NHS misses urgent cancer therapy targets for whole year

Radiotherapy Image copyright SPL

The NHS in England has missed a key cancer target for the whole of 2014, official figures show.

At least 85% of patients should start treatment within 62 days of being referred by GPs.

Between October and December, just 83.8% were treated within time, and this was the fourth successive quarter that the target was missed.

NHS officials say they are scrutinising the figures to unearth any problems.

Early diagnosis and treatment are vital for improving the odds of recovering from cancer.

The NHS has a series of targets to ensure this happens.

'Closely scrutinising'

Some are being met, including the "two-week wait target" for getting 93% of patients to see a specialist within a fortnight of a GP referral.

And the latest figures show some 44,000 additional patients were seen within this time compared to the same quarter last year.

But in terms of treatment, for the past four quarters respectively from January to December 2014, just 83.8%, 83.5%, 84.1% and 84.2% of patients had their first therapy within 62 days of being referred by GPs.

Breakdowns for individual cancers in the previous quarter (October-December 2014) show the proportion of patients treated on time:

  • breast cancer - 96.5%
  • lung cancer - 76.2%
  • lower gastrointestinal cancer - 73.8%
  • urological cancers - 79.2%
  • skin cancers - 94.6%

Sean Duffy, NHS England's national clinical director for cancer, said: "Swift diagnosis of cancer is key.
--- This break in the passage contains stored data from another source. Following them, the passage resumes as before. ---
(** [_xtimer_set] (re)arms a timer for the exact 64-bit time
    [_long_cnt * 2^32 + now + offset]: whatever list the timer was on before, it
    ends up on exactly one list, in its place behind all timers that expire no
    later; every other timer keeps its targets and its list. This needs that the
    counter does not wrap between the two reads of the call and that at least
    [XTIMER_BACKOFF] ticks are left at the second. *)
Lemma xtimer_set_schedules Q st t T offset :
  xinv Q st → timers st !! t = Some T → is_Some (callback T) →
  u32_ok offset → 0 <= _long_cnt st → _long_cnt st + 1 < 4294967296 →
  rd (reads st) <= rd (S (reads st)) →
  rd (S (reads st)) + XTIMER_BACKOFF <= rd (reads st) + offset →
  ∃ st' tgt lt, _xtimer_set rd call 0 spin t offset st = Ok (tt, st') ∧
    lt * 4294967296 + tgt = _long_cnt st * 4294967296 + rd (reads st) + offset ∧ u32_ok tgt ∧
    timers st' = <[t := set_targets tgt lt T]> (timers st) ∧ fired st' = fired st ∧
    let q := if lt =? _long_cnt st then TIMER_LIST else LONG_LIST in
    xinv (<[q := insert_by (key (timers st') q) t (without t Q q)]> (without t Q)) st'.
Proof.
  intros Hx HT [cb Hcb] Hoff Hlc Hlc' Hmono Hleft. unfold _xtimer_set.
  xstep (get_timer_Ok _ _ _ HT). rewrite Hcb.
  destruct (xtimer_remove_spec Q st t T Hx HT) as (h1 & c1 & E1 & Hx1). xstep E1.
  set (st1 := set_compare c1 _) in *. unfold u32_ok, XTIMER_BACKOFF in *.
  assert ((offset <? 30) = false) as -> by lia.
  unfold _xtimer_now. simpl (negb (0 =? 0)). cbv iota. xstep lltimer_now_Ok.
  change (rd (reads st1)) with (rd (reads st)). set (st2 := set_reads _ st1).
  pose proof (rd_u32 (reads st)) as H0. pose proof (rd_u32 (S (reads st))) as H1. unfold u32_ok in *.
  set (tgt := u32 (rd (reads st) + offset)).
  assert (Htgt : 0 <= tgt < 4294967296 ∧
    (if tgt <? rd (S (reads st)) then tgt = rd (reads st) + offset - 4294967296
     else tgt = rd (reads st) + offset)).
  { unfold tgt, u32. destruct (Z.lt_ge_cases (rd (reads st) + offset) 4294967296).
    - rewrite Z.mod_small by lia. case_match; lia.
    - replace (rd (reads st) + offset) with (rd (reads st) + offset - 4294967296 + 1 * 4294967296) by lia.
      rewrite Z_mod_plus_full, Z.mod_small by lia. case_match; lia. }
  clearbody tgt. destruct Htgt as [Htok Htgt].
  destruct (set_absolute_spec (without t Q) st2 t T tgt (rd (reads st)))
    as (st' & E & Hts & Hf & Hl & Hr & Hx'); [by eapply xinv_env|done|by eexists| |done..| |].
  { intros q Hq. apply without_not_in. }
  { change (reads st2) with (S (reads st)). unfold XTIMER_BACKOFF. case_match; lia. }
  change (reads st2) with (S (reads st)) in *. change (_long_cnt st2) with (_long_cnt st) in *.
  xstep E. eexists st', tgt, _. split; [done|]. split; [|split; [done|split; [done|split; [done|]]]].
  - case_match; lia.
  - unfold dest in Hx'. destruct (tgt <? rd (S (reads st))); simpl.
    + by assert ((_long_cnt st + 1 =? _long_cnt st) = false) as -> by lia.
    + by rewrite Z.eqb_refl.
Qed.

(** [_xtimer_set64] for every offset: the time is taken at one of the reads. *)
Lemma xtimer_set64_schedules Q st t T offset long_offset :
  xinv Q st → timers st !! t = Some T → is_Some (callback T) → (0 < spin)%nat →
  u32_ok offset → 0 <= long_offset → 0 <= _long_cnt st → _long_cnt st + long_offset + 1 < 4294967296 →
  rd (reads st) <= rd (S (reads st)) →
  rd (S (reads st)) + XTIMER_BACKOFF <= rd (reads st) + long_offset * 4294967296 + offset →
  ∃ st' tgt lt now, _xtimer_set64 rd call 0 spin t offset long_offset st = Ok (tt, st') ∧
    rd (reads st) <= now <= rd (S (reads st)) ∧
    lt * 4294967296 + tgt = _long_cnt st * 4294967296 + now + long_offset * 4294967296 + offset ∧ u32_ok tgt ∧ _long_cnt st <= lt ∧
    timers st' = <[t := set_targets tgt lt T]> (timers st) ∧ fired st' = fired st ∧
    let q := if lt =? _long_cnt st then TIMER_LIST else LONG_LIST in
    xinv (<[q := insert_by (key (timers st') q) t (without t Q q)]> (without t Q)) st'.
Proof.
  intros Hx HT Hcb Hsp Hoff Hlo Hlc Hlc' Hmono Hleft. unfold _xtimer_set64. destruct (Z.eqb_spec long_offset 0) as [->|Hne].
  - destruct (xtimer_set_schedules Q st t T offset) as (st' & tgt & lt & E & Et & Htg & Hts & Hf & Hx'); [done..|lia|done|lia|].
    pose proof (rd_u32 (reads st)). unfold u32_ok in *.
    exists st', tgt, lt, (rd (reads st)). do 5 (split; [done || lia|]). done.
  - xstep (get_timer_Ok _ _ _ HT). pose proof (xtimer_remove_spec Q st t T Hx HT) as (h1 & c1 & E1 & Hx1).
    unfold xtimer_remove in E1. rewrite (xbind_Ok _ _ _ _ _ (get_timer_Ok _ _ _ HT)) in E1. rewrite (xbind_Ok _ _ _ _ _ E1).
    set (st1 := set_compare c1 _) in *. unfold _xtimer_now_internal. destruct spin as [|k]; [lia|]. cbn [now_internal_loop].
    unfold _xtimer_now. cbn [Z.eqb negb]. xsimpl. xstep lltimer_now_Ok. xsimpl. xstep lltimer_now_Ok.
    change (rd (reads (set_reads (S (reads st1)) st1))) with (rd (S (reads st))). change (rd (reads st1)) with (rd (reads st)).
    rewrite (proj2 (Z.ltb_ge _ _)) by done. xsimpl. set (st2 := set_reads _ (set_reads _ st1)). change (_long_cnt (set_reads (S (reads st1)) st1)) with (_long_cnt st).
    pose proof (rd_u32 (S (reads st))) as Hu. unfold u32_ok in *. set (now := rd (S (reads st))) in *.
    set (tg := u32 (now + offset)). set (lt := if tg <? offset then _ else _).
    assert (lt = _long_cnt st + long_offset + (if 4294967296 <=? now + offset then 1 else 0) ∧ tg = now + offset - (if 4294967296 <=? now + offset then 4294967296 else 0)) as [Elt Etg].
    { unfold lt, tg. change (_long_cnt st1) with (_long_cnt st). rewrite (u32_small (_long_cnt st + long_offset)) by lia. destruct (Z.leb_spec 4294967296 (now + offset)).
      - assert (u32 (now + offset) = now + offset - 4294967296) as ->.
        { unfold u32. replace (now + offset) with (now + offset - 4294967296 + 1 * 4294967296) by lia. rewrite Z_mod_plus_full, Z.mod_small; lia. }
        rewrite (proj2 (Z.ltb_lt _ _)) by lia. rewrite u32_small by lia. lia.
      - rewrite (u32_small (now + offset)) by lia. rewrite (proj2 (Z.ltb_ge _ _)) by lia. lia. }
    clearbody lt tg. assert (0 <= tg < 4294967296 ∧ _long_cnt st < lt < 4294967296) as [Htg Hlt] by (case_match; lia).
    assert (HT2 : timers st2 !! t = Some T) by done.
    rewrite (xbind_Ok _ _ _ _ _ (modify_timer_Ok st2 t T _ HT2)).
    set (st3 := set_timers _ st2). assert (Hx3 : xinv (without t Q) st3).
    { apply xinv_unlinked; [by eapply xinv_env|]. intros q Hq. apply without_not_in. }
    destruct (add_timer_to_long_list_spec (without t Q) st3 t (set_targets tg lt T)) as (h4 & E4 & Hx4);
      [done|apply lookup_insert_eq| |intros q Hq; apply without_not_in|].
    { unfold settable, _is_set, u32_ok. xproj. change (_long_cnt st3) with (_long_cnt st).
      split; [|split; [done|split; [done|split; [lia|lia]]]]. rewrite (proj2 (Z.eqb_neq lt 0)) by lia. by destruct (tg =? 0). }
    rewrite E4. eexists _, tg, lt, now. split; [reflexivity|]. split; [lia|]. split; [case_match; lia|]. split; [done|].
    split; [lia|]. split; [done|]. split; [done|]. cbv zeta. rewrite (proj2 (Z.eqb_neq lt _)) by lia. exact Hx4.
Qed.
End Set32.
Latest figures show that, compared to the same quarter last year, over 44,000 more people saw a specialist within two weeks of visiting their GP, which is good news for catching cancer early.

"But it's crucial we focus on maintaining waiting time standards for treatment as demand increases, so we are closely scrutinising these figures to pinpoint any issues on the ground.
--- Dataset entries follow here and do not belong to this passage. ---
Lemma base64_roundtrip_witness :
  ∃ text tail,
    base64_encode (Some [77; 97; 110; 33]) 4 (Some (replicate 8 0)) 8 = Ok (BASE64_SUCCESS, Some text, 8) ∧
    base64_decode (Some text) 8 (Some (replicate 6 0)) 6 = Ok (BASE64_SUCCESS, Some ([77; 97; 110; 33] ++ tail), 4) ∧
    length text = 8%nat ∧ length ([77; 97; 110; 33] ++ tail) = 6%nat.
Proof.
  apply (base64_roundtrip [77; 97; 110; 33] (replicate 8 0) (replicate 6 0));
    [done | repeat constructor; done | by vm_compute..].
Defined.

(** ** Inputs that are not a multiple of four symbols

    The size check of [base64_decode] rounds the input size down to whole blocks,
    so seven symbols pass with a buffer of three bytes, but decode to five. *)
Theorem base64_decode_overflow :
  base64_decode (Some [65; 65; 65; 65; 65; 65; 65]) 7 (Some [0; 0; 0]) 3 = Fault OutOfBounds.
Proof. reflexivity. Qed.
(** Without a buffer [fmt_s32_dfp] does not count the sign. *)
Theorem fmt_s32_dfp_null_sign :
  fmt_s32_dfp (replicate 9 0) [] NULL (-5) 1 = Ok (3, []) ∧
  fmt_s32_dfp (replicate 9 0) (replicate 8 0) (At 0) (-5) 1 = Ok (4, [45; 48; 46; 53; 0; 0; 0; 0]).
Proof. split; reflexivity. Qed.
"We have also created an independent taskforce to develop a plan to improve prevention, diagnosis and treatment over the next five years, with the aim of saving thousands more lives."

'Consecutive breaches'

Sarah Woolnough, at the charity Cancer Research UK, said: "It's encouraging to see a slight improvement - something we hope will continue - but the '62 day target' for cancer treatment hasn't been met for a full 12 months.
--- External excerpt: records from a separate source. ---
Lemma cbor_bytes_roundtrip_witness :
  ∃ bytes,
    encode_bytes CBOR_TEXT (Some (stream_at [] ([0] ++ [0; 0] ++ [0; 0]) 5)) [104; 105] 2 =
      Ok (Z.of_nat (length bytes), Some (stream_at ([] ++ bytes) [0; 0] 5)) ∧
    decode_bytes (Some (Stream ([] ++ bytes ++ [0; 0]) 5 3)) 0 (Some [7; 7; 7; 7]) 4 =
      Ok (Z.of_nat (length bytes), Some ([104; 105] ++ 0 :: [7])).
Proof.
  apply (cbor_bytes_roundtrip CBOR_TEXT [104; 105] [] [0] [0; 0] [0; 0] 5 [0; 0] 3 [7; 7; 7; 7]);
    [by right | reflexivity | reflexivity | simpl; lia | lia | simpl; lia | simpl; lia].
Defined.

(** ** Where the checks do not hold

    The size checks of [decode_bytes] wrap around for a string that claims to be
    [2^64 - 1] bytes long: nine bytes of input make it copy far behind both
    buffers. [decode_bytes_no_copy] hands out such a string. *)
Theorem decode_bytes_length_wraps :
  decode_bytes (Some (Stream (91 :: replicate 8 255) 9 9)) 0 (Some (replicate 16 0)) 16 = Fault OutOfBounds ∧
  decode_bytes_no_copy (Some (Stream (91 :: replicate 8 255) 9 9)) 0 true = Ok (8, Some (9, 4294967295)).
Proof. split; reflexivity. Qed.

(** The last byte of a buffer is never used: one byte does not fit into one byte. *)
Theorem cbor_ensure_size_off_by_one :
  cbor_serialize_bool (Some (Stream [0] 1 0)) 1 = Ok (0, Some (Stream [0] 1 0)).
Proof. reflexivity. Qed.

(** Printing an array whose length is larger than its contents reads behind the
    buffer. *)
Theorem cbor_decode_reads_behind : cbor_stream_decode (replicate 1024 0) (Stream [130; 1] 2 2) = Fault OutOfBounds.
Proof. reflexivity. Qed.

(** [cbor_at_end] takes the last byte for the end of the stream, so the number
    behind the map is not printed. *)
Theorem cbor_decode_drops_last_item :
  cbor_stream_decode (replicate 4 0) (Stream [130; 1; 32; 161; 97; 97; 245; 0] 8 8) =
  Ok [TArray (Some 2); TUint 1; TNegint (-1); TMap (Some 1); TText [97; 0; 0; 0]; TBool 1].
Proof. reflexivity. Qed.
"This isn't just about missed targets - consecutive breaches mean thousands of patients are being failed.

"These targets exist to ensure swift diagnosis of cancer and access to treatment, which is vital if we're serious about having the best survival rates in the world."

Andy Burnham MP, Labour's shadow health secretary, said: "In the last year, thousands of cancer patients have waited too long for treatment to start and, in some cases, their chances of survival have been harmed.

"When it comes to cancer, speed is everything. Labour is committed to cancer tests and results within one week to help end this scandal."

The latest figures from Wales show that 88% of patients are receiving treatment within 62 days - a higher proportion than England's.

But it is still short of the 95% target the Welsh government sets.